From the data below, repeat exactly the lines from the line with "(forallb prefix_character p)" to the line with "k_lease := hash_tag", both included.

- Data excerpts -

━━━━━━━━

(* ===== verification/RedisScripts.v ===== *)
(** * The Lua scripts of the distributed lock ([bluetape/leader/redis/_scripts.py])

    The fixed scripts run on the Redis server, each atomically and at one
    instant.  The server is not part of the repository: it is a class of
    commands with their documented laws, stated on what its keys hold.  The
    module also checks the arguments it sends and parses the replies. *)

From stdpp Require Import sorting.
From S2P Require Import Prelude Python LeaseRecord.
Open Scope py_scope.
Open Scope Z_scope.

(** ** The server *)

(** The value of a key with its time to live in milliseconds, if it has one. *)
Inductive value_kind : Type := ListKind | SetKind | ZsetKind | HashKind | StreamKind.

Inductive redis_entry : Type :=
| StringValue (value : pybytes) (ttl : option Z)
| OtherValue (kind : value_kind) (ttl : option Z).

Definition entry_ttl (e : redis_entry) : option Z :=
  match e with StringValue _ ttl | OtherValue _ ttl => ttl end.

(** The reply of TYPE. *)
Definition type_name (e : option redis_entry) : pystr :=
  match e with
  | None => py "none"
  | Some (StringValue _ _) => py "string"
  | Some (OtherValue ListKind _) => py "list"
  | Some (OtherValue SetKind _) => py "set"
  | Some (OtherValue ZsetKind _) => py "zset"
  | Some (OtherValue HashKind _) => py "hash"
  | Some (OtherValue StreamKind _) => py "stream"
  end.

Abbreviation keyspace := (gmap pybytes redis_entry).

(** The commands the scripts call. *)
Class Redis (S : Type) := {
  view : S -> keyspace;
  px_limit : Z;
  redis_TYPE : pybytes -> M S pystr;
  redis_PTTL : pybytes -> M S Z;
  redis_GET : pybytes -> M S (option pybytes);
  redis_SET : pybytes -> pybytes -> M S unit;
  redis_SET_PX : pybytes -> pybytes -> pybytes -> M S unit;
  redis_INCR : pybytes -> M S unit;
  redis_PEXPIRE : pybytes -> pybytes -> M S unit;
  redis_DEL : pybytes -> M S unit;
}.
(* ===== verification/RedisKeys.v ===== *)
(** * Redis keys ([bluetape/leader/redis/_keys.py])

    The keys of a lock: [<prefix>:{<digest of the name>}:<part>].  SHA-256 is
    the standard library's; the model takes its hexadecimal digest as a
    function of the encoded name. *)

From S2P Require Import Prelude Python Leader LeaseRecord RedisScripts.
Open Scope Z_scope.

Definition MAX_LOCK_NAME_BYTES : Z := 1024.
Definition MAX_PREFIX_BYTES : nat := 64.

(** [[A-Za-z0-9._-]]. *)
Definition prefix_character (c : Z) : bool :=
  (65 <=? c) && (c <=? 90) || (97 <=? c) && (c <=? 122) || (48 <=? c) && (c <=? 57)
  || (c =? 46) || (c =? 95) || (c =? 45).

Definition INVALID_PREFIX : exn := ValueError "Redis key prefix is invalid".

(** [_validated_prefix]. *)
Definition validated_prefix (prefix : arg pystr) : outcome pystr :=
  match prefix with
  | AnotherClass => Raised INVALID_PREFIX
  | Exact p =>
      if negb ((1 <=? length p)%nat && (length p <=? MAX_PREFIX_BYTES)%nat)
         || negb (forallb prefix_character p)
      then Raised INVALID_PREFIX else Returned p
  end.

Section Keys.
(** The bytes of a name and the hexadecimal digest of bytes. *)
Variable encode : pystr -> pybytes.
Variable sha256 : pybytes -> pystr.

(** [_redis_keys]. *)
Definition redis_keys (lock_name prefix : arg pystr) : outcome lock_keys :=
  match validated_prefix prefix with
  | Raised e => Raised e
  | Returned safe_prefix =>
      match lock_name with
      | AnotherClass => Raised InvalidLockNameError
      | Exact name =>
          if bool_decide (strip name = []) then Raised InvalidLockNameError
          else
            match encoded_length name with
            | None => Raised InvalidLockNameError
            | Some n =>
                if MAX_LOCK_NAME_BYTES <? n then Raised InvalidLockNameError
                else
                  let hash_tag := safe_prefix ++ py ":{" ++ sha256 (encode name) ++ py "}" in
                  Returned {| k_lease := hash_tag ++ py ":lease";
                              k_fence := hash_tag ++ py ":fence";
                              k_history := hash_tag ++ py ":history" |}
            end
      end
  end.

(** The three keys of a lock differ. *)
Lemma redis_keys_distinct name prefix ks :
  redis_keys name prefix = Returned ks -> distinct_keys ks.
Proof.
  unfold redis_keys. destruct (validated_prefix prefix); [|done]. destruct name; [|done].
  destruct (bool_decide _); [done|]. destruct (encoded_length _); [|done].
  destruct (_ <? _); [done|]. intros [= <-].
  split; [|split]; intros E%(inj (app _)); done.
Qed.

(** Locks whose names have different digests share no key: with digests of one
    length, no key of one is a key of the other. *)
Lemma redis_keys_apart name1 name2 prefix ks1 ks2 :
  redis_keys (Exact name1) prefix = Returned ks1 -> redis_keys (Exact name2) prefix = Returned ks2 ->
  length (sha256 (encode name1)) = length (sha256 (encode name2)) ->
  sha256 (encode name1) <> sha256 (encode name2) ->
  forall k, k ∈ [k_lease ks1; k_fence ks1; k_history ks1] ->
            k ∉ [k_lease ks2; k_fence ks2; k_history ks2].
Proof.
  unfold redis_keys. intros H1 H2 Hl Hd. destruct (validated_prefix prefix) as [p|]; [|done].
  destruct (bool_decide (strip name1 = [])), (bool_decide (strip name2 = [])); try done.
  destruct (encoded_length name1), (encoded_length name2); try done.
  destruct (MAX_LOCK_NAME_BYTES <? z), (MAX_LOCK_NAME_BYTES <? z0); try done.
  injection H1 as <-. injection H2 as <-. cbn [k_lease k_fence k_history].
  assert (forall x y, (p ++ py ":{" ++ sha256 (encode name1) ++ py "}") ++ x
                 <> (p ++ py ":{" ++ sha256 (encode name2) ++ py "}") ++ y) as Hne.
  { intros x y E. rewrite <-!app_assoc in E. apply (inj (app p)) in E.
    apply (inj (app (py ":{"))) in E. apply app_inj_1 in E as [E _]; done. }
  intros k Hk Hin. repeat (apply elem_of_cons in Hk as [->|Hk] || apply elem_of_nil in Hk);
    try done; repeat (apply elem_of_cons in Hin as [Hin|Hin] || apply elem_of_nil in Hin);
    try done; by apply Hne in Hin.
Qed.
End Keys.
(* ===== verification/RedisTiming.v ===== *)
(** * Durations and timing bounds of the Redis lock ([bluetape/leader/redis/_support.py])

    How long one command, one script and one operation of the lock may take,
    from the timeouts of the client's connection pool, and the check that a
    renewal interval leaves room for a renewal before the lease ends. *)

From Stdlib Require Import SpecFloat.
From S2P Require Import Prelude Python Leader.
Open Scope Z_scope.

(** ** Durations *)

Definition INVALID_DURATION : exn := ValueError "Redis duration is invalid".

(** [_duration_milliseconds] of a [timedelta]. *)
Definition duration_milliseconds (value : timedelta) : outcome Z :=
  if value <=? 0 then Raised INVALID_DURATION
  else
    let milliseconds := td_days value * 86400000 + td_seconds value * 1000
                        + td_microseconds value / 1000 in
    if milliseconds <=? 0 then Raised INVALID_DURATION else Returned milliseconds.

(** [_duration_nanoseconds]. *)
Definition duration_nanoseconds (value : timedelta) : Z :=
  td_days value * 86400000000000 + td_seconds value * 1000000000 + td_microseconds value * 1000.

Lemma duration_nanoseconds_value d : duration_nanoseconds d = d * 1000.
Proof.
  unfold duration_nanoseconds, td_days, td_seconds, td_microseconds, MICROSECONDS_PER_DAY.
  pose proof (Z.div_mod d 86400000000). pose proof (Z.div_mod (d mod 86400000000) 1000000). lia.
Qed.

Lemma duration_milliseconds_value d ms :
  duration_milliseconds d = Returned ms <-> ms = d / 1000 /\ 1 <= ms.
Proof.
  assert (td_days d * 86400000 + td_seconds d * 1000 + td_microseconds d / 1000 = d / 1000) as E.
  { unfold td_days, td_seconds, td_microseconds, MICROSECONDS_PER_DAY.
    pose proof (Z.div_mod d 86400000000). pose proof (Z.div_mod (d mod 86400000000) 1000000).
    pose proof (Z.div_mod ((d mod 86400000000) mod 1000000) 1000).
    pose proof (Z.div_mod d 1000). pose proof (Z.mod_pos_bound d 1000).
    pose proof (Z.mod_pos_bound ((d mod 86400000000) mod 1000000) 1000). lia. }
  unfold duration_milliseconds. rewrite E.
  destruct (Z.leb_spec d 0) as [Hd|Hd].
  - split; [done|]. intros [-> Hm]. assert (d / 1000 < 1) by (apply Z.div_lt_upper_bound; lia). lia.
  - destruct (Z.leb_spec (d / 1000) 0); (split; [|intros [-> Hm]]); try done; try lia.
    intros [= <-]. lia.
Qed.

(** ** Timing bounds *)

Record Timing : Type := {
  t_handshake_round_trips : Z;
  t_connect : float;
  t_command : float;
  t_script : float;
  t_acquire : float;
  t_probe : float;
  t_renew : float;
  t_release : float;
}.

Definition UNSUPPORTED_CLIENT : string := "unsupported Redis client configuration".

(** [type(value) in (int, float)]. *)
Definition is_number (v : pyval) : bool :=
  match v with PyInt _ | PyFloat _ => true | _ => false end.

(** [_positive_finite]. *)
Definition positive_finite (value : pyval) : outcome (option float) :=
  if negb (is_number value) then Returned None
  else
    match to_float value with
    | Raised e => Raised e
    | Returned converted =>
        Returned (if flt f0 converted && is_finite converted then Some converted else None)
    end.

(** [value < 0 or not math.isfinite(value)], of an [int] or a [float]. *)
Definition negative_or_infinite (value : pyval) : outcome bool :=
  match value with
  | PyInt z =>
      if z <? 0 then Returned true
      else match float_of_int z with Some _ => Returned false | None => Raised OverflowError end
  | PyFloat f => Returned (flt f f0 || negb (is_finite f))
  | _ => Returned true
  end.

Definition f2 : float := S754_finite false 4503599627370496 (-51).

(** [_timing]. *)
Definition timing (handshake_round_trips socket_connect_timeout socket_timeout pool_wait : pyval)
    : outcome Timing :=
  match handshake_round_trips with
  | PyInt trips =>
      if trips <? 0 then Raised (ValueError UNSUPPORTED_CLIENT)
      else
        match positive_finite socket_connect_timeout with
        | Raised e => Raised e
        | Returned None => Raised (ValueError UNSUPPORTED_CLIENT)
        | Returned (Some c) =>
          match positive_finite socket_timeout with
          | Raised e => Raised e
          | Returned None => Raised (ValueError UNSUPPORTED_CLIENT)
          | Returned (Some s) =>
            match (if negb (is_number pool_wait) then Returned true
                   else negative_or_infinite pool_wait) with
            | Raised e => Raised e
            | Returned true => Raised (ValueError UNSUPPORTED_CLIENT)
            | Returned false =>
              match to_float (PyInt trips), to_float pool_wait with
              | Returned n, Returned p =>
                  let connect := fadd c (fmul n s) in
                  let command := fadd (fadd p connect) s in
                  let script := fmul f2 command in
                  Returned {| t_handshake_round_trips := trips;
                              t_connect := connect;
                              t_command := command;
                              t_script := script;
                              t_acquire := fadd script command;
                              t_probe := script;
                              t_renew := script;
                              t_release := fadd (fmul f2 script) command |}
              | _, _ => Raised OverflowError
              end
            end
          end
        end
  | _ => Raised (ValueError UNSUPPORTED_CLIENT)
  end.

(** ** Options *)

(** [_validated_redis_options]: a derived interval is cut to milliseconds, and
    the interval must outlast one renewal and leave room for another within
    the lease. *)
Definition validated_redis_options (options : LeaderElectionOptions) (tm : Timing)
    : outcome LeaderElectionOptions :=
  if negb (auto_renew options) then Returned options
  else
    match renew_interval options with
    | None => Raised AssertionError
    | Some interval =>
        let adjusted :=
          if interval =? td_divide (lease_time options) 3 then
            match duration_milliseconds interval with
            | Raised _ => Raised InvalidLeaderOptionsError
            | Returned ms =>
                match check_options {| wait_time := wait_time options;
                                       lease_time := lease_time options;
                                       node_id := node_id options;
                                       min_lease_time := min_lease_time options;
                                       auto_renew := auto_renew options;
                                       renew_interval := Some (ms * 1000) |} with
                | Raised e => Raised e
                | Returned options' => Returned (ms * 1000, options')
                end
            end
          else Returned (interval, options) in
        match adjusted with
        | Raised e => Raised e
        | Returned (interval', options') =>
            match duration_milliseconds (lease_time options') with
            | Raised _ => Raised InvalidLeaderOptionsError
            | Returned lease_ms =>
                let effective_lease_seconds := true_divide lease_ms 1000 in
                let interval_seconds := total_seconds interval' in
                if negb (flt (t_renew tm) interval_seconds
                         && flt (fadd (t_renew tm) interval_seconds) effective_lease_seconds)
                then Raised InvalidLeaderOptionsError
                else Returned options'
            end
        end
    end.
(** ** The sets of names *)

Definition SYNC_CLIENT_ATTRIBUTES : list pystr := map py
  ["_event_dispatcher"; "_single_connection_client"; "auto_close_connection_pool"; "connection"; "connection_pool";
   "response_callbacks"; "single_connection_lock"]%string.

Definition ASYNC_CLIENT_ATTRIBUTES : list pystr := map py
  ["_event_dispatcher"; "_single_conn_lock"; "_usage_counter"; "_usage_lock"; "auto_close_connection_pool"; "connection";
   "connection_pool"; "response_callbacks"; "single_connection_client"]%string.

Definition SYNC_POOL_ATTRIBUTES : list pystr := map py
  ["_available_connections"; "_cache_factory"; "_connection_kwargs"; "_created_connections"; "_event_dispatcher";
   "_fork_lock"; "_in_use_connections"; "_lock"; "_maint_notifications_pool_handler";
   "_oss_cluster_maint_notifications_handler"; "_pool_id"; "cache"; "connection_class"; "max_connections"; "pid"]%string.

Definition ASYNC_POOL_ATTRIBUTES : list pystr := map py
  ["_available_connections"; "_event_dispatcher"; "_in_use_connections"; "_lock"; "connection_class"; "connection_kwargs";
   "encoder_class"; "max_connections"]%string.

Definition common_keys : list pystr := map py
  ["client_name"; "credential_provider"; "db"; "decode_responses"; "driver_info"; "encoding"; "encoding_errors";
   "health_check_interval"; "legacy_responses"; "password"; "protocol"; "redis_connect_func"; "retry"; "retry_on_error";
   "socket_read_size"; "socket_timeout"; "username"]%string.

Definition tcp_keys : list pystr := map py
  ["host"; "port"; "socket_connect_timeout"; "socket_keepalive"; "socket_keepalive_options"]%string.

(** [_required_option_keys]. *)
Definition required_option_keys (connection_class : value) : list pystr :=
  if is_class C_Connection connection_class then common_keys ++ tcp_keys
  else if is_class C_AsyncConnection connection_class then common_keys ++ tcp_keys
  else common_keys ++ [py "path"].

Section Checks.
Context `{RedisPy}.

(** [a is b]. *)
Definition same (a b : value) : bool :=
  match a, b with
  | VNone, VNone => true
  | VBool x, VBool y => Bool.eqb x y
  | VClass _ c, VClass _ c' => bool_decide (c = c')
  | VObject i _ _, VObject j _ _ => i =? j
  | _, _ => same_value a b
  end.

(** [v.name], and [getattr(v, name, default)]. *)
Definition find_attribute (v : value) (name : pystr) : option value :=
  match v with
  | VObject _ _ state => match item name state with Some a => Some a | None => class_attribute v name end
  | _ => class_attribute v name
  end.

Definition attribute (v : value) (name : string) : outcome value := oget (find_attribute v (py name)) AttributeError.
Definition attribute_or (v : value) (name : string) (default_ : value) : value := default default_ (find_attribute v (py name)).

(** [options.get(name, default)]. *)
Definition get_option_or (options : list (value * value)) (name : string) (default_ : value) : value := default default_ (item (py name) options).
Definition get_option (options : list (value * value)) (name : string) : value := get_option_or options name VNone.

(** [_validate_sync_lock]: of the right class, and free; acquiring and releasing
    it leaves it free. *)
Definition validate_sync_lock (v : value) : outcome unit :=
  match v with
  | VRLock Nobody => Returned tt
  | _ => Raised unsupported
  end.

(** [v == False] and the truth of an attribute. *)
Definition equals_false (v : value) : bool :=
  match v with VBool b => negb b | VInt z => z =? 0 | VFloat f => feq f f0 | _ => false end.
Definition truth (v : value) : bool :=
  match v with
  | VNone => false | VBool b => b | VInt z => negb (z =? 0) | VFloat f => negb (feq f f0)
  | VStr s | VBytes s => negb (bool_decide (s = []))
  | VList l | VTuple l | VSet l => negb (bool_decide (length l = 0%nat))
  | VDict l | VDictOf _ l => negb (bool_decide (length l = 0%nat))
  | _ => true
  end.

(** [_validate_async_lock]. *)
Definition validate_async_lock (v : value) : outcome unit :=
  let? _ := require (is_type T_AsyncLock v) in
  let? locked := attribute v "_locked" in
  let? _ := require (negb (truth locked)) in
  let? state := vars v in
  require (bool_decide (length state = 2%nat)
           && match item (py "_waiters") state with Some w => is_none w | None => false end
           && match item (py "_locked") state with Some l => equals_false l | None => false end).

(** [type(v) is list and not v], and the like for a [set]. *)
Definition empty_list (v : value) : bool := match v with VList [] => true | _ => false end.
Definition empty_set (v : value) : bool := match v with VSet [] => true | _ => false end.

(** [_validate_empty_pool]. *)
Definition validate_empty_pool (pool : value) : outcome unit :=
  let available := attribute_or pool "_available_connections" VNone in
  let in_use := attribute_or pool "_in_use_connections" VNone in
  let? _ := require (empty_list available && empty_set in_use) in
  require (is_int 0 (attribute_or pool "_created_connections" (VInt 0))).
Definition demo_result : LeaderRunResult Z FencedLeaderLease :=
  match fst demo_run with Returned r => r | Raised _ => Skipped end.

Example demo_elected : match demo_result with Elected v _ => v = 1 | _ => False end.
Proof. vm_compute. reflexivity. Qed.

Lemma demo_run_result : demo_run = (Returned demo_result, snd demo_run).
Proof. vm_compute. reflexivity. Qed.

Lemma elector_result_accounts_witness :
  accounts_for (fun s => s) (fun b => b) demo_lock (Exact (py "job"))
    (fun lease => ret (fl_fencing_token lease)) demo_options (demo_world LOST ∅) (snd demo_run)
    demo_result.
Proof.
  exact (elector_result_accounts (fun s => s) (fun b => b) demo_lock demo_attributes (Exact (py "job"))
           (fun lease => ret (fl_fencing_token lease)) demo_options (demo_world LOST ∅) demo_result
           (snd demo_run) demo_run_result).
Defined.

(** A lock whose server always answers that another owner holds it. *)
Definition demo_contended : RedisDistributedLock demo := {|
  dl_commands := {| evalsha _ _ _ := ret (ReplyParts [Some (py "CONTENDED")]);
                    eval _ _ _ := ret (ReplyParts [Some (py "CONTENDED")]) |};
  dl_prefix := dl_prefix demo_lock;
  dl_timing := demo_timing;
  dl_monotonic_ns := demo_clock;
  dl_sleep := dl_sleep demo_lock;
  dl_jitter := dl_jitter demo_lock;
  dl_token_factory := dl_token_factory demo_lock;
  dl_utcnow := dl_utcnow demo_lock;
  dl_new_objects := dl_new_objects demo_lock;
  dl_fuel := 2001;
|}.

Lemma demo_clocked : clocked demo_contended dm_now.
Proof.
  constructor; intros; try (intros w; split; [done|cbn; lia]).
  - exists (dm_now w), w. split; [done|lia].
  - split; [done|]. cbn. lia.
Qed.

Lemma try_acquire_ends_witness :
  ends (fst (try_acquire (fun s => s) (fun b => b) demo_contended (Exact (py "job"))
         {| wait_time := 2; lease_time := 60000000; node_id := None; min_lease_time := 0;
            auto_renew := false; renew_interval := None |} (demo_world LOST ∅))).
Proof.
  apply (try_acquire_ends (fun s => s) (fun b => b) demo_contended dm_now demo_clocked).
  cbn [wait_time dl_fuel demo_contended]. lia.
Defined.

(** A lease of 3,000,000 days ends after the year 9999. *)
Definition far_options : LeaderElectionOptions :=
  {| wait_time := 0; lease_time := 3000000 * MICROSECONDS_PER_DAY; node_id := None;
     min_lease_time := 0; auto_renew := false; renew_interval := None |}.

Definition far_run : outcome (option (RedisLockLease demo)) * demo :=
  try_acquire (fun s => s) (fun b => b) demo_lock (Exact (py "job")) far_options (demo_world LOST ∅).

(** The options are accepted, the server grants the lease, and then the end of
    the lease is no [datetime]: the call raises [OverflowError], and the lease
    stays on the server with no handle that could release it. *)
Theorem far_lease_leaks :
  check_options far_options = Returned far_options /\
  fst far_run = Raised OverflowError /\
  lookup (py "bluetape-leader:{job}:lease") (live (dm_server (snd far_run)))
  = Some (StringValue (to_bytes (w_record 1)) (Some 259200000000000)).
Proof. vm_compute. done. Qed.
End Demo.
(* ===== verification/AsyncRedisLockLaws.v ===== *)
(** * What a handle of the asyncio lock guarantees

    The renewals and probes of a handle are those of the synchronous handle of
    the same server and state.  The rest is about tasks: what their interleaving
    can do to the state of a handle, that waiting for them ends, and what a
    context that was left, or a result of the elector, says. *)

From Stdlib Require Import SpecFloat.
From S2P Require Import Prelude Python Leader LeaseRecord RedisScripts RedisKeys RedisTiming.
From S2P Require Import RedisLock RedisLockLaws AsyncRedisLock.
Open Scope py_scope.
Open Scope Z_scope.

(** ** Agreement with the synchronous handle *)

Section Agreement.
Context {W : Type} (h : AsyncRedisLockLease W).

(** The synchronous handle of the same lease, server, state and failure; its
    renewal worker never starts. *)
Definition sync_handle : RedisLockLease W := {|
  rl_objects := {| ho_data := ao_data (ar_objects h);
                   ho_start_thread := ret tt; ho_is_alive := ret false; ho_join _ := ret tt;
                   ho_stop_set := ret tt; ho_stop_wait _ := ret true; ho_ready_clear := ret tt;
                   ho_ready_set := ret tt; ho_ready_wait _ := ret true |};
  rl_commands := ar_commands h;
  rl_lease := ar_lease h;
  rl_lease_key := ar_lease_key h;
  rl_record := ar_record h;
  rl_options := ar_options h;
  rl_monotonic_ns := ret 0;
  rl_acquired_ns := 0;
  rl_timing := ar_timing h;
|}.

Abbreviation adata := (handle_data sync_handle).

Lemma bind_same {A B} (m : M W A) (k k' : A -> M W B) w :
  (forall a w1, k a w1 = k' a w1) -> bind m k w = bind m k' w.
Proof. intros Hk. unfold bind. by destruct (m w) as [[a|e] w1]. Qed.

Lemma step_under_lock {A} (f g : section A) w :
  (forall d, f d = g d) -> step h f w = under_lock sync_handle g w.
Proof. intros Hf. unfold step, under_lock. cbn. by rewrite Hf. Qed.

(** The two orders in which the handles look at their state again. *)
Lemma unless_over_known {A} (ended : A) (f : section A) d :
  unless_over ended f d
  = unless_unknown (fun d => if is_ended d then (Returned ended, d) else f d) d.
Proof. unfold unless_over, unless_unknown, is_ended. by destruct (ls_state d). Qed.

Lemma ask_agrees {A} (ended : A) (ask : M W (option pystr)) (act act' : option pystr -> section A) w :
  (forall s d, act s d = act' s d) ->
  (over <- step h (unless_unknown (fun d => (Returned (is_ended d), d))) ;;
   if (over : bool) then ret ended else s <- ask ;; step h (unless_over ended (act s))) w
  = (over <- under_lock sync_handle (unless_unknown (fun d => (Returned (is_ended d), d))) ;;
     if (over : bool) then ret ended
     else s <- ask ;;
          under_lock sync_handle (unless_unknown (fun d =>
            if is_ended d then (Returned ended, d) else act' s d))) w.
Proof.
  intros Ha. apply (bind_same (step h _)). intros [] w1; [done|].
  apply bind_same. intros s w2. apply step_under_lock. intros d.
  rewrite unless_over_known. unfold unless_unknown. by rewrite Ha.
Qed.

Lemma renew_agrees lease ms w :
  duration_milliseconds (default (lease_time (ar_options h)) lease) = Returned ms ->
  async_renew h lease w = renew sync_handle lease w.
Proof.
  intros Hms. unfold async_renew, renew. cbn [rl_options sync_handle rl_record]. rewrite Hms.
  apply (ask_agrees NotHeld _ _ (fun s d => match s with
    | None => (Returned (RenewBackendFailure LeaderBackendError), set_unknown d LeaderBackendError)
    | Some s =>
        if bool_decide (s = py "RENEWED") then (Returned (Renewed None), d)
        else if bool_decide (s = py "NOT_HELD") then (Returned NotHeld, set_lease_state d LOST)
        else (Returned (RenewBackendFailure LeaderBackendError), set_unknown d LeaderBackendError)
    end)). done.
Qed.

━━━━━━━━

- PROBLEM SOLUTION -
         || negb (forallb prefix_character p)
      then Raised INVALID_PREFIX else Returned p
  end.

Section Keys.
(** The bytes of a name and the hexadecimal digest of bytes. *)
Variable encode : pystr -> pybytes.
Variable sha256 : pybytes -> pystr.

(** [_redis_keys]. *)
Definition redis_keys (lock_name prefix : arg pystr) : outcome lock_keys :=
  match validated_prefix prefix with
  | Raised e => Raised e
  | Returned safe_prefix =>
      match lock_name with
      | AnotherClass => Raised InvalidLockNameError
      | Exact name =>
          if bool_decide (strip name = []) then Raised InvalidLockNameError
          else
            match encoded_length name with
            | None => Raised InvalidLockNameError
            | Some n =>
                if MAX_LOCK_NAME_BYTES <? n then Raised InvalidLockNameError
                else
                  let hash_tag := safe_prefix ++ py ":{" ++ sha256 (encode name) ++ py "}" in
                  Returned {| k_lease := hash_tag ++ py ":lease";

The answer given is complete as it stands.